What happens during an inquest following an unexpected death?
Save for the most straightforward inquests, the coroner’s investigation can take place over many months depending on the particular circumstances of the case and the complexities involved.
1 – The post mortem
At the outset of the investigation the coroner will usually arrange for a post mortem, sometimes known as an ‘autopsy’, to be performed. Following the examination, the pathologist prepares a report of their findings as to the cause of death.
2 – Pre-inquest review hearings
There may be a pre-inquest review (PIR) hearing in advance of the final inquest hearing. This is a hearing before the coroner where arrangements are made to prepare for the inquest hearing itself.
No evidence is heard at a PIR. Instead, it focuses on the practical steps that need to be taken in preparation for an inquest. This can include, for example, disclosure of documents, production of witness statements, deciding which witnesses would need to be called to give evidence, and trying to agree the likely date and length of the inquest hearing. In some inquests there could be several PIR hearings before the inquest itself takes place in order to ensure everything is in place for the final hearing.
3 – The inquest hearing
The inquest hearing itself often represents the culmination of many months of work in collating relevant documents, statements and reports.

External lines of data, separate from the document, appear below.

(** A deletion seen by the informer: the schedule is dropped, and whether a scan was canceled. *)
Definition forget (key : string) (w : World) : World * bool := (set_next (delete key) w, bool_decide (key ∈ wo_inflight w)).

Definition remember (key : string) (gen at_ : Z) : World -> World := set_next <[key := {| sc_generation := gen; sc_at := at_ |}]>.

(** ** Retries *)

(** An int64 product wraps. *)
Definition wrap64 (z : Z) : Z := (z + limit63) mod (2 * limit63) - limit63.

(** [steps] counts the failures after the first. *)
Fixpoint double_delay (steps : nat) (delay interval : Z) : Z :=
  match steps with
  | O => delay
  | S steps' => if delay <? interval then double_delay steps' (wrap64 (delay * 2)) interval else delay
  end.

Definition retryDelay (failures interval : Z) : Z := Z.min (double_delay (Z.to_nat (failures - 1)) failureRetryBase interval) interval.

Example retryDelay_ex : map (fun n => retryDelay n (15 * Minute)) [1; 2; 3; 4; 5; 100] =
  [Minute; 2 * Minute; 4 * Minute; 8 * Minute; 15 * Minute; 15 * Minute].
Proof. vm_compute. reflexivity. Qed.

(** ** Status patches *)

Definition nullIfEmpty (v : string) : json := if String.eqb v "" then JNull else JStr v.
Definition rfc3339OrNull (t : option Z) : json := match t with None => JNull | Some t => JStr (RFC3339 t) end.
Definition z_json (z : Z) : json := JNum (f_of_Z z).
Definition status_text (s : ConditionStatus) : string := match s with ConditionTrue => "True" | ConditionFalse => "False" end.

Definition condition_entry (c : Condition) : json := JObj [
  ("type", JStr (cd_Type c)); ("status", JStr (status_text (cd_Status c))); ("observedGeneration", z_json (cd_ObservedGeneration c));
  ("reason", JStr (cd_Reason c)); ("message", JStr (cd_Message c))]%string.

Definition statusToMap (s : ClusterScanStatus) : list (string * json) := [
  ("phase", nullIfEmpty (ct_Phase s));
  ("lastScanID", nullIfEmpty (ct_LastScanID s));
  ("lastScanTime", rfc3339OrNull (ct_LastScanTime s));
  ("nextScanTime", rfc3339OrNull (ct_NextScanTime s));
  ("observedScore", z_json (ct_ObservedScore s));
  ("observedGrade", nullIfEmpty (ct_ObservedGrade s));
  ("observedCritical", z_json (ct_ObservedCritical s));
  ("observedWarning", z_json (ct_ObservedWarning s));
  ("observedClusters", z_json (ct_ObservedClusters s));
  ("observedGeneration", z_json (ct_ObservedGeneration s));
  ("consecutiveFailures", z_json (ct_ConsecutiveFailures s));
  ("message", nullIfEmpty (ct_Message s));
  ("conditions", JArr (map condition_entry (ct_Conditions s)))]%string.

Definition buildStatusPatch (resourceVersion : string) (status : ClusterScanStatus) : json := JObj (
  ("status"%string, JObj (statusToMap status)) ::
  (if String.eqb resourceVersion "" then [] else [("metadata", JObj [("resourceVersion", JStr resourceVersion)])])%string).

(** ** Setters of a status *)

Definition st_marked (phase message : string) (s : ClusterScanStatus) : ClusterScanStatus := {|
  ct_Phase := phase; ct_LastScanID := ct_LastScanID s; ct_LastScanTime := ct_LastScanTime s; ct_NextScanTime := ct_NextScanTime s;
  ct_ObservedScore := ct_ObservedScore s; ct_ObservedGrade := ct_ObservedGrade s; ct_ObservedCritical := ct_ObservedCritical s;
  ct_ObservedWarning := ct_ObservedWarning s; ct_ObservedClusters := ct_ObservedClusters s; ct_ObservedGeneration := ct_ObservedGeneration s;
  ct_ConsecutiveFailures := ct_ConsecutiveFailures s; ct_Message := message; ct_Conditions := ct_Conditions s |}.
Definition st_next (next : option Z) (s : ClusterScanStatus) : ClusterScanStatus := {|
  ct_Phase := ct_Phase s; ct_LastScanID := ct_LastScanID s; ct_LastScanTime := ct_LastScanTime s; ct_NextScanTime := next;
  ct_ObservedScore := ct_ObservedScore s; ct_ObservedGrade := ct_ObservedGrade s; ct_ObservedCritical := ct_ObservedCritical s;
  ct_ObservedWarning := ct_ObservedWarning s; ct_ObservedClusters := ct_ObservedClusters s; ct_ObservedGeneration := ct_ObservedGeneration s;
  ct_ConsecutiveFailures := ct_ConsecutiveFailures s; ct_Message := ct_Message s; ct_Conditions := ct_Conditions s |}.
Definition st_generation (gen : Z) (s : ClusterScanStatus) : ClusterScanStatus := {|
  ct_Phase := ct_Phase s; ct_LastScanID := ct_LastScanID s; ct_LastScanTime := ct_LastScanTime s; ct_NextScanTime := ct_NextScanTime s;
  ct_ObservedScore := ct_ObservedScore s; ct_ObservedGrade := ct_ObservedGrade s; ct_ObservedCritical := ct_ObservedCritical s;
  ct_ObservedWarning := ct_ObservedWarning s; ct_ObservedClusters := ct_ObservedClusters s; ct_ObservedGeneration := gen;
  ct_ConsecutiveFailures := ct_ConsecutiveFailures s; ct_Message := ct_Message s; ct_Conditions := ct_Conditions s |}.
Definition st_failures (n : Z) (s : ClusterScanStatus) : ClusterScanStatus := {|
  ct_Phase := ct_Phase s; ct_LastScanID := ct_LastScanID s; ct_LastScanTime := ct_LastScanTime s; ct_NextScanTime := ct_NextScanTime s;
  ct_ObservedScore := ct_ObservedScore s; ct_ObservedGrade := ct_ObservedGrade s; ct_ObservedCritical := ct_ObservedCritical s;
  ct_ObservedWarning := ct_ObservedWarning s; ct_ObservedClusters := ct_ObservedClusters s; ct_ObservedGeneration := ct_ObservedGeneration s;
  ct_ConsecutiveFailures := n; ct_Message := ct_Message s; ct_Conditions := ct_Conditions s |}.
Definition st_conditions (f : list Condition -> list Condition) (s : ClusterScanStatus) : ClusterScanStatus := {|
  ct_Phase := ct_Phase s; ct_LastScanID := ct_LastScanID s; ct_LastScanTime := ct_LastScanTime s; ct_NextScanTime := ct_NextScanTime s;
  ct_ObservedScore := ct_ObservedScore s; ct_ObservedGrade := ct_ObservedGrade s; ct_ObservedCritical := ct_ObservedCritical s;
  ct_ObservedWarning := ct_ObservedWarning s; ct_ObservedClusters := ct_ObservedClusters s; ct_ObservedGeneration := ct_ObservedGeneration s;
  ct_ConsecutiveFailures := ct_ConsecutiveFailures s; ct_Message := ct_Message s; ct_Conditions := f (ct_Conditions s) |}.
Definition st_observed (sum : ScanSummary) (completedAt : Z) (s : ClusterScanStatus) : ClusterScanStatus := {|
  ct_Phase := ct_Phase s; ct_LastScanID := ss_ScanID sum; ct_LastScanTime := Some completedAt; ct_NextScanTime := ct_NextScanTime s;
  ct_ObservedScore := ss_Score sum; ct_ObservedGrade := ss_Grade sum; ct_ObservedCritical := ss_Critical sum;
  ct_ObservedWarning := ss_Warning sum; ct_ObservedClusters := ss_Clusters sum; ct_ObservedGeneration := ct_ObservedGeneration s;
  ct_ConsecutiveFailures := ct_ConsecutiveFailures s; ct_Message := ct_Message s; ct_Conditions := ct_Conditions s |}.

(** ** One pass *)

(** The API server's answer to a patch. *)
Inductive PatchAnswer := Patched (resourceVersion : string) | PatchNotFound | PatchError (err : string).

(** What a pass meets: the clock when it decides and when the scan is over, the answers to
    its patches in order, the scan's outcome, whether the resource was deleted while the
    scan ran, and the error of the context after it. *)
Record Meets := {
  me_now : Z; me_completed : Z; me_patch : nat -> PatchAnswer; me_scan : ScanSummary + string; me_deleted : bool; me_ctx : option string }.

Section Reconcile.

(** [unstructured.NestedMap], decoding, and [meta.SetStatusCondition]. *)
Context (NestedMap : json -> string -> option json + string) (decode_spec : json -> ClusterScanSpec + string)
  (decode_status : json -> ClusterScanStatus + string) (SetStatusCondition : Condition -> list Condition -> list Condition).

Definition readSpec (obj : ClusterScan) : ClusterScanSpec + string :=
  match NestedMap (ob_Object obj) "spec" with
  | inr err => inr ("spec: " ++ err)%string
  | inl None => inr "spec missing"%string
  | inl (Some raw) => match decode_spec raw with inl s => inl s | inr err => inr ("spec unmarshal: " ++ err)%string end
  end.

Definition readStatus (obj : ClusterScan) : ClusterScanStatus :=
  match NestedMap (ob_Object obj) "status" with
  | inl (Some raw) => match decode_status raw with inl s => s | inr _ => no_status end
  | _ => no_status
  end.

Definition specInterval (obj : ClusterScan) : ClusterScanSpec * Z + string :=
  match readSpec obj with
  | inr err => inr err
  | inl spec =>
      if String.eqb (cp_Interval spec) "" then inr "spec.interval is required"%string
      else
        let invalid (err : string) := inr ("invalid spec.interval " ++ quote (cp_Interval spec) ++ " (use a Go duration like 15m): " ++ err)%string in
        match ParseDuration (cp_Interval spec) with
        | inr err => invalid err
        | inl interval => if interval <=? 0 then invalid "spec.interval must be positive"%string else inl (spec, interval)
        end
  end.

Definition set_condition (gen : Z) (reason message : string) (type : string) (st : ConditionStatus) : list Condition -> list Condition :=
  SetStatusCondition {| cd_Type := type; cd_Status := st; cd_ObservedGeneration := gen; cd_Reason := reason; cd_Message := message |}.

Definition setConditions (gen : Z) (ready failed : ConditionStatus) (reason message : string) : ClusterScanStatus -> ClusterScanStatus :=
  st_conditions (fun cs => set_condition gen reason message ConditionFailed failed
    (set_condition gen reason message ConditionScanning ConditionFalse (set_condition gen reason message ConditionReady ready cs))).

(** The [n]th patch of the pass. *)
Definition patchStatus (m : Meets) (n : nat) (obj : ClusterScan) (status : ClusterScanStatus) (w : World) : World * ClusterScan * option string :=
  let w := add_patch (object_key obj, buildStatusPatch (ob_ResourceVersion obj) status) w in
  match me_patch m n with
  | Patched rv => (w, with_version obj rv, None)
  | PatchNotFound => (w, obj, None)
  | PatchError err => (w, obj, Some ("patch status " ++ object_key obj ++ ": " ++ err)%string)
  end.

Definition due_by_status (status : ClusterScanStatus) (interval now : Z) : Z :=
  let due := match ct_NextScanTime status, ct_LastScanTime status with
             | Some next, _ => next
             | None, Some last => last + interval
             | None, None => now
             end in
  match ct_LastScanTime status with
  | Some last => if (ct_ConsecutiveFailures status =? 0) && (last + interval <? due) then last + interval else due
  | None => due
  end.

Definition dueTime (w : World) (key : string) (gen : Z) (status : ClusterScanStatus) (interval now : Z) : Z * bool :=
  let due := due_by_status status interval now in
  match wo_next w !! key with
  | Some mem => if (sc_generation mem =? gen) && (due <? sc_at mem) then (sc_at mem, true) else (due, false)
  | None => (due, false)
  end.

Definition markInvalid (m : Meets) (obj : ClusterScan) (status : ClusterScanStatus) (gen : Z) (err : string) (w : World) : World * (Z * option string) :=
  let w := recordReconcileFail w in
  let msg := ("invalid spec: " ++ err)%string in
  if String.eqb (ct_Phase status) PhaseFailed && String.eqb (ct_Message status) msg then (w, (0, None))
  else
    let status := setConditions gen ConditionFalse ConditionTrue ReasonInvalidSpec msg (st_marked PhaseFailed msg status) in
    let w := record_event obj true ReasonInvalidSpec msg w in
    let '(w, _, err) := patchStatus m 0 obj status w in (w, (0, err)).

During the inquest hearing the coroner will call witnesses to give evidence. The coroner, and anyone else deemed to have a proper interest in the proceedings (known as an ‘interested person’), will then have the opportunity to ask questions of the witness. If the inquest is being heard with a jury, then the jurors will also be allowed an opportunity to ask further questions of each witness.
Sometimes a witness will not be called to attend the inquest in person but, instead, their statement will be read out in the hearing so that it still forms part of the evidence. This usually happens where their evidence is not controversial but where it is still deemed relevant to the coroner’s investigation.
Once all of the witnesses have been called, the coroner sums up the evidence heard. The coroner will give his/her conclusion (previously known as the ‘verdict’) and will also complete the Record of Inquest form to note the findings that were reached.
If there is a jury then it is the jury who will determine the conclusion at the end of the inquest. The coroner will give the jury guidance as to which conclusions they may reach (based on the evidence that has been heard) and will explain their obligations as a jury, before asking them to retire and consider their conclusion.
What are the rights of a bereaved person?
Broadly speaking, an ‘interested person’ is someone who has the right to actively participate in the inquest proceedings. This can be because of their relationship to the deceased, involvement in the circumstances of the death, or at the discretion of the coroner.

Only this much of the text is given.